• **WHAT NEEDS TO BE DONE**
In the entries that follow, the lines from the one with "let data := arr_list endpointUrl in" through the one with "rewrite Nat2Z.inj_succ, Z.pow_succ_r in" are the ones to write out, exactly and with both ends included. Nothing else should appear.

%%

(* ===== verification/Util.v ===== *)
(** * Utilities ([src/ua_util.c])

    Numbers and endpoint URLs, [opc.tcp://host:port/path], as the client and
    the discovery services read them. *)

From Stdlib Require Import ZArith Lia.
From stdpp Require Import base list numbers tactics.
From S2P Require Import Prelude UaTypes.

(** ** Numbers *)

Definition is_digit (c : Z) : bool := (48 <=? c) && (c <=? 57).

(** The loop of [UA_readNumber]: the number modulo 2^32 and the progress. *)
Fixpoint readNumber_loop (buf : list Z) (n progress : Z) : Z * Z :=
  match buf with
  | [] => (n, progress)
  | c :: buf =>
      if is_digit c then readNumber_loop buf (u32 (u32 (n * 10) + u32 (c - 48))) (progress + 1)
      else (n, progress)
  end.

Definition UA_readNumber (buf : list Z) : Z * Z := readNumber_loop buf 0 0.

(** ** Endpoint URLs *)

(** The three output parameters; what is not found keeps its value. *)
Record EndpointUrl := mkUrl { outHostname : list Z; outPort : Z; outPath : list Z }.

(** "opc.tcp://" *)
Definition opc_tcp : list Z := [111; 112; 99; 46; 116; 99; 112; 58; 47; 47].

(** Position of the first character with [p], if there is one. *)
Fixpoint find_char (p : Z -> bool) (data : list Z) : option nat :=
  match data with
  | [] => None
  | c :: data => if p c then Some O else S <$> find_char p data
  end.

Definition is_slash (c : Z) : bool := c =? 47.
Definition is_colon (c : Z) : bool := c =? 58.
Definition is_closing (c : Z) : bool := c =? 93.

(** Length of the host name at the beginning of [data], which is not empty. *)
Definition hostname_length (data : list Z) : option nat :=
  if hd 0 data =? 91 then S <$> find_char is_closing data
  else Some (default (length data) (find_char (fun c => is_colon c || is_slash c) data)).

(** From the slash on. *)
Definition parse_path (data : list Z) (out : EndpointUrl) : status * EndpointUrl :=
  match data with
  | [] => (UNDEFINED, out)
  | c :: path =>
      if negb (is_slash c) then (BADTCPENDPOINTURLINVALID, out)
      else if bool_decide (path = []) then (GOOD, out)
      else
        (GOOD, mkUrl (outHostname out) (outPort out)
                 (if is_slash (List.last path 0) then removelast path else path))
  end.

(** Behind the host name. *)
Definition parse_port (data : list Z) (out : EndpointUrl) : status * EndpointUrl :=
  match data with
  | [] => (GOOD, out)
  | c :: rest =>
      if negb (is_colon c) then parse_path data out
      else if bool_decide (rest = []) then (BADTCPENDPOINTURLINVALID, out)
      else
        let '(largeNum, progress) := UA_readNumber rest in
        if (progress =? 0) || (65535 <? largeNum) then (BADTCPENDPOINTURLINVALID, out)
        else
          let rest := drop (Z.to_nat progress) rest in
          let out := if bool_decide (rest = []) || is_slash (hd 0 rest)
                     then mkUrl (outHostname out) largeNum (outPath out) else out in
          if bool_decide (rest = []) then (GOOD, out) else parse_path rest out
  end.

Definition UA_parseEndpointUrl (endpointUrl : UA_String) (out : EndpointUrl) :
    status * EndpointUrl :=
  let data := arr_list endpointUrl in
  if (arr_length endpointUrl <? 11) || negb (bool_decide (take 10 data = opc_tcp))
  then (BADTCPENDPOINTURLINVALID, out)
  else
    let data := drop 10 data in
    match hostname_length data with
    | None => (BADTCPENDPOINTURLINVALID, out)
    | Some n => parse_port (drop n data) (mkUrl (take n data) (outPort out) (outPath out))
    end.

(** ** Specification *)

(** A number of at most [k] decimal digits. *)
Fixpoint digits (k : nat) (n : Z) : list Z :=
  match k with
  | O => []
  | S k => if n <? 10 then [48 + n] else digits k (n / 10) ++ [48 + n mod 10]
  end.

(** The URL of its parts. *)
Definition endpointUrl (host : list Z) (port : option Z) (path : option (list Z)) : list Z :=
  opc_tcp ++ host
  ++ match port with Some p => 58 :: digits 5 p | None => [] end
  ++ match path with Some q => 47 :: q | None => [] end.

(** A host name, or an IPv6 address in brackets. *)
Definition host_ok (h : list Z) : Prop :=
  (h <> [] /\ hd 0 h <> 91 /\ Forall (fun c => c <> 58 /\ c <> 47) h) \/
  (exists a, h = 91 :: a ++ [93] /\ Forall (fun c => c <> 93) a).

Definition strip_slash (q : list Z) : list Z :=
  if is_slash (List.last q 0) then removelast q else q.

(** ** Proofs *)

Lemma readNumber_loop_digits k n rest m progress :
  0 <= n < 10 ^ Z.of_nat k -> 0 <= m -> (0 < k)%nat -> m * 10 ^ Z.of_nat k + n < 2 ^ 32 ->
  exists j, (0 < j <= k)%nat /\ 10 ^ Z.of_nat j <= 10 * 10 ^ Z.of_nat k /\
    readNumber_loop (digits k n ++ rest) m progress
      = readNumber_loop rest (m * 10 ^ Z.of_nat j + n) (progress + Z.of_nat j) /\
    zlen (digits k n) = Z.of_nat j.
Proof.
  revert n rest m progress; induction k as [|k IH]; intros n rest m progress Hn Hm Hk Hsum; [lia|].
  assert (forall c l p, 0 <= c < 10 -> 0 <= l -> 10 * l + c < 2 ^ 32 ->
            readNumber_loop ((48 + c) :: rest) l p = readNumber_loop rest (10 * l + c) (p + 1)) as step.
  { intros c l p Hc Hl Hlt; cbn [readNumber_loop]; unfold is_digit.
    destruct (Z.leb_spec 48 (48 + c)), (Z.leb_spec (48 + c) 57); try lia; cbn [andb].
    rewrite (u32_small (l * 10)), (u32_small (48 + c - 48)), u32_small by lia.
    f_equal; lia. }
  rewrite Nat2Z.inj_succ, Z.pow_succ_r in * by lia.
  pose proof (Z.pow_pos_nonneg 10 (Z.of_nat k) ltac:(lia) ltac:(lia)) as Hp.
  cbn [digits]; destruct (Z.ltb_spec n 10).
  - exists 1%nat; change (Z.of_nat 1) with 1; rewrite Z.pow_1_r.
    split; [lia|split; [nia|split; [|done]]]; cbn [app].
    rewrite step by nia; f_equal; lia.
  - assert (0 < k)%nat as Hk' by (destruct k; [cbn in Hn; lia|lia]).
    pose proof (Z.div_mod n 10 ltac:(lia)); pose proof (Z.mod_pos_bound n 10 ltac:(lia)).
    destruct (IH (n / 10) ((48 + n mod 10) :: rest) m progress) as (j & Hj & Hle & Hr & Hl);
      [nia|lia|lia|nia|].
    exists (S j); rewrite Nat2Z.inj_succ, Z.pow_succ_r by lia.
    pose proof (Z.pow_pos_nonneg 10 (Z.of_nat j) ltac:(lia) ltac:(lia)) as Hpj.
    assert (10 ^ Z.of_nat j <= 10 ^ Z.of_nat k) by (apply Z.pow_le_mono_r; lia).
    split; [lia|split; [nia|split]].
    + rewrite <- app_assoc; cbn [app]; rewrite Hr, step; [f_equal; lia|lia|nia|nia].
    + rewrite zlen_app, Hl; unfold zlen; cbn; lia.
Qed.

Lemma readNumber_digits p rest :
  0 <= p < 10 ^ 5 -> is_digit (hd 0 rest) = false ->
  UA_readNumber (digits 5 p ++ rest) = (p, zlen (digits 5 p)).
Proof.
  intros Hp Hr; unfold UA_readNumber.
  destruct (readNumber_loop_digits 5 p rest 0 0) as (j & Hj & _ & -> & ->); [cbn; lia..|].
  destruct rest as [|c rest]; cbn [readNumber_loop]; [|cbn in Hr; rewrite Hr]; f_equal; lia.
Qed.

Lemma digits_start p : 0 <= p -> exists c l, digits 5 p = c :: l.
Proof.
  intros Hp; destruct (digits 5 p) as [|c l] eqn:H; [|by do 2 eexists].
  cbn [digits] in H; repeat (destruct (_ <? _); [done|]); by apply app_eq_nil in H as [_ ?].
Qed.

Lemma find_char_app p l rest :
  Forall (fun c => p c = false) l -> (rest = [] \/ p (hd 0 rest) = true) ->
  find_char p (l ++ rest) = if bool_decide (rest = []) then None else Some (length l).
Proof.
  intros Hl Hr; induction Hl as [|c l Hc Hl IH]; cbn [app find_char].
  - destruct rest as [|c rest]; [done|]; destruct Hr as [|Hr]; [done|]; cbn in Hr |- *.
    by rewrite Hr.
  - rewrite Hc, IH; by destruct (bool_decide _).
Qed.

Lemma hostname_length_ok h rest :
  host_ok h -> (rest = [] \/ is_colon (hd 0 rest) || is_slash (hd 0 rest) = true) ->
  hostname_length (h ++ rest) = Some (length h).
Proof.
  intros [(Hne & Hb & Hh)|(a & -> & Ha)] Hr; unfold hostname_length.
  - destruct h as [|c h]; [done|]; cbn [app hd] in *; rewrite (proj2 (Z.eqb_neq _ _) Hb).
    rewrite (find_char_app _ (c :: h) rest); [|apply (list_relations.list.Forall_impl _ _ _ Hh);
      intros x [H1 H2]; unfold is_colon, is_slash; lia|exact Hr].
    destruct (bool_decide_reflect (rest = [])) as [->|]; cbn [default]; [|done].
    by rewrite app_nil_r.
  - cbn [app hd]; change (91 =? 91) with true; cbn [find_char fmap option_fmap option_map].
    rewrite <- app_assoc, (find_char_app _ a); [|apply (list_relations.list.Forall_impl _ _ _ Ha);
      intros x Hx; unfold is_closing; lia|by right].
    cbn; f_equal; rewrite length_app; cbn; lia.
Qed.

Lemma parse_path_ok q out :
  parse_path (47 :: q) out
  = (GOOD, mkUrl (outHostname out) (outPort out) (if bool_decide (q = []) then outPath out else strip_slash q)).
Proof. unfold parse_path; cbn; destruct (bool_decide_reflect (q = [])) as [->|]; by destruct out. Qed.

(** C27: the parts of an endpoint URL are found again: a host name or an IPv6
    address in brackets, with a port below 65536 in decimal or without, with a
    path, of which a slash at the end is removed, or without.  Parts that the
    URL does not have keep their values. *)
Theorem parse_endpointUrl host port path out :
  host_ok host -> (forall p, port = Some p -> 0 <= p < 65536) ->
  UA_parseEndpointUrl (ArrData (endpointUrl host port path)) out =
    (GOOD, mkUrl host (default (outPort out) port)
             (match path with
              | Some (c :: q) => strip_slash (c :: q)
              | _ => outPath out
              end)).
Proof.
  intros Hh Hport; unfold UA_parseEndpointUrl, endpointUrl, arr_length; cbn [arr_list].
  match goal with |- context [opc_tcp ++ host ++ ?r] => set (rest := r) end.
  assert (0 < zlen host) as Hlen.
  { destruct Hh as [(H & _)|(a & -> & _)]; [|cbn; unfold zlen; cbn; lia].
    destruct host; [done|]; unfold zlen; cbn; lia. }
  rewrite zlen_app, zlen_app; change (zlen opc_tcp) with 10; pose proof (zlen_nonneg rest).
  rewrite (proj2 (Z.ltb_ge _ _)) by lia; cbn [orb].
  change 10%nat with (length opc_tcp); rewrite take_app_length, drop_app_length.
  rewrite bool_decide_eq_true_2 by done; cbn [negb].
  rewrite hostname_length_ok; [|done|].
  2: { subst rest; destruct port as [p|]; [by right|]; destruct path; [by right|by left]. }
  rewrite take_app_length, drop_app_length; subst rest.
  destruct port as [p|]; cbn [default]; [specialize (Hport p eq_refl)|].
  - set (tl := match path with Some q => 47 :: q | None => [] end).
    destruct (digits_start p) as (c & l & Hd); [lia|].
    cbn [parse_port app]; rewrite (bool_decide_eq_false_2 (digits 5 p ++ tl = [])) by (by rewrite Hd).
    change (is_colon 58) with true; cbn [negb].
    rewrite readNumber_digits; [|lia|by destruct path].
    rewrite (proj2 (Z.eqb_neq (zlen (digits 5 p)) 0)) by (rewrite Hd; unfold zlen; cbn; lia).
    rewrite (proj2 (Z.ltb_ge 65535 p)) by lia; cbn [orb]; rewrite drop_zlen_app.
    subst tl; destruct path as [q|]; [|done]; cbn [hd].
    change (is_slash 47) with true; rewrite orb_true_r, bool_decide_eq_false_2 by done.
    rewrite parse_path_ok; by destruct q.
  - cbn [app]; destruct path as [q|]; [|done]; unfold parse_port.
    change (negb (is_colon 47)) with true; cbn beta iota.
    rewrite parse_path_ok; by destruct q.
Qed.

(** "opc.tcp://[::1]:4840/path/" *)
Lemma parse_endpointUrl_witness :
  let host := [91; 58; 58; 49; 93] in
  let url := endpointUrl host (Some 4840) (Some [112; 97; 116; 104; 47]) in
  url = opc_tcp ++ host ++ [58; 52; 56; 52; 48; 47; 112; 97; 116; 104; 47] /\
  UA_parseEndpointUrl (ArrData url) (mkUrl [] 0 []) = (GOOD, mkUrl host 4840 [112; 97; 116; 104]).
Proof.
  split; [vm_compute; reflexivity|].
  apply (parse_endpointUrl [91; 58; 58; 49; 93] (Some 4840) (Some [112; 97; 116; 104; 47]) (mkUrl [] 0 [])).
  - right; exists [58; 58; 49]; split; [reflexivity|]; repeat constructor; discriminate.
  - intros p [= <-]; lia.
Defined.

(** A port of 2^32 + 80 is taken for the port 80. *)
Example port_wraps :
  snd (UA_parseEndpointUrl
         (ArrData (opc_tcp ++ [104; 58; 52; 50; 57; 52; 57; 54; 55; 51; 55; 54])) (mkUrl [] 0 []))
    = mkUrl [104] 80 [].
Proof. vm_compute; reflexivity. Qed.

%%

• **WRITTEN ANSWER**
  let data := arr_list endpointUrl in
  if (arr_length endpointUrl <? 11) || negb (bool_decide (take 10 data = opc_tcp))
  then (BADTCPENDPOINTURLINVALID, out)
  else
    let data := drop 10 data in
    match hostname_length data with
    | None => (BADTCPENDPOINTURLINVALID, out)
    | Some n => parse_port (drop n data) (mkUrl (take n data) (outPort out) (outPath out))
    end.

(** ** Specification *)

(** A number of at most [k] decimal digits. *)
Fixpoint digits (k : nat) (n : Z) : list Z :=
  match k with
  | O => []
  | S k => if n <? 10 then [48 + n] else digits k (n / 10) ++ [48 + n mod 10]
  end.

(** The URL of its parts. *)
Definition endpointUrl (host : list Z) (port : option Z) (path : option (list Z)) : list Z :=
  opc_tcp ++ host
  ++ match port with Some p => 58 :: digits 5 p | None => [] end
  ++ match path with Some q => 47 :: q | None => [] end.

(** A host name, or an IPv6 address in brackets. *)
Definition host_ok (h : list Z) : Prop :=
  (h <> [] /\ hd 0 h <> 91 /\ Forall (fun c => c <> 58 /\ c <> 47) h) \/
  (exists a, h = 91 :: a ++ [93] /\ Forall (fun c => c <> 93) a).

Definition strip_slash (q : list Z) : list Z :=
  if is_slash (List.last q 0) then removelast q else q.

(** ** Proofs *)

Lemma readNumber_loop_digits k n rest m progress :
  0 <= n < 10 ^ Z.of_nat k -> 0 <= m -> (0 < k)%nat -> m * 10 ^ Z.of_nat k + n < 2 ^ 32 ->
  exists j, (0 < j <= k)%nat /\ 10 ^ Z.of_nat j <= 10 * 10 ^ Z.of_nat k /\
    readNumber_loop (digits k n ++ rest) m progress
      = readNumber_loop rest (m * 10 ^ Z.of_nat j + n) (progress + Z.of_nat j) /\
    zlen (digits k n) = Z.of_nat j.
Proof.
  revert n rest m progress; induction k as [|k IH]; intros n rest m progress Hn Hm Hk Hsum; [lia|].
  assert (forall c l p, 0 <= c < 10 -> 0 <= l -> 10 * l + c < 2 ^ 32 ->
            readNumber_loop ((48 + c) :: rest) l p = readNumber_loop rest (10 * l + c) (p + 1)) as step.
  { intros c l p Hc Hl Hlt; cbn [readNumber_loop]; unfold is_digit.
    destruct (Z.leb_spec 48 (48 + c)), (Z.leb_spec (48 + c) 57); try lia; cbn [andb].
    rewrite (u32_small (l * 10)), (u32_small (48 + c - 48)), u32_small by lia.
    f_equal; lia. }
  rewrite Nat2Z.inj_succ, Z.pow_succ_r in * by lia.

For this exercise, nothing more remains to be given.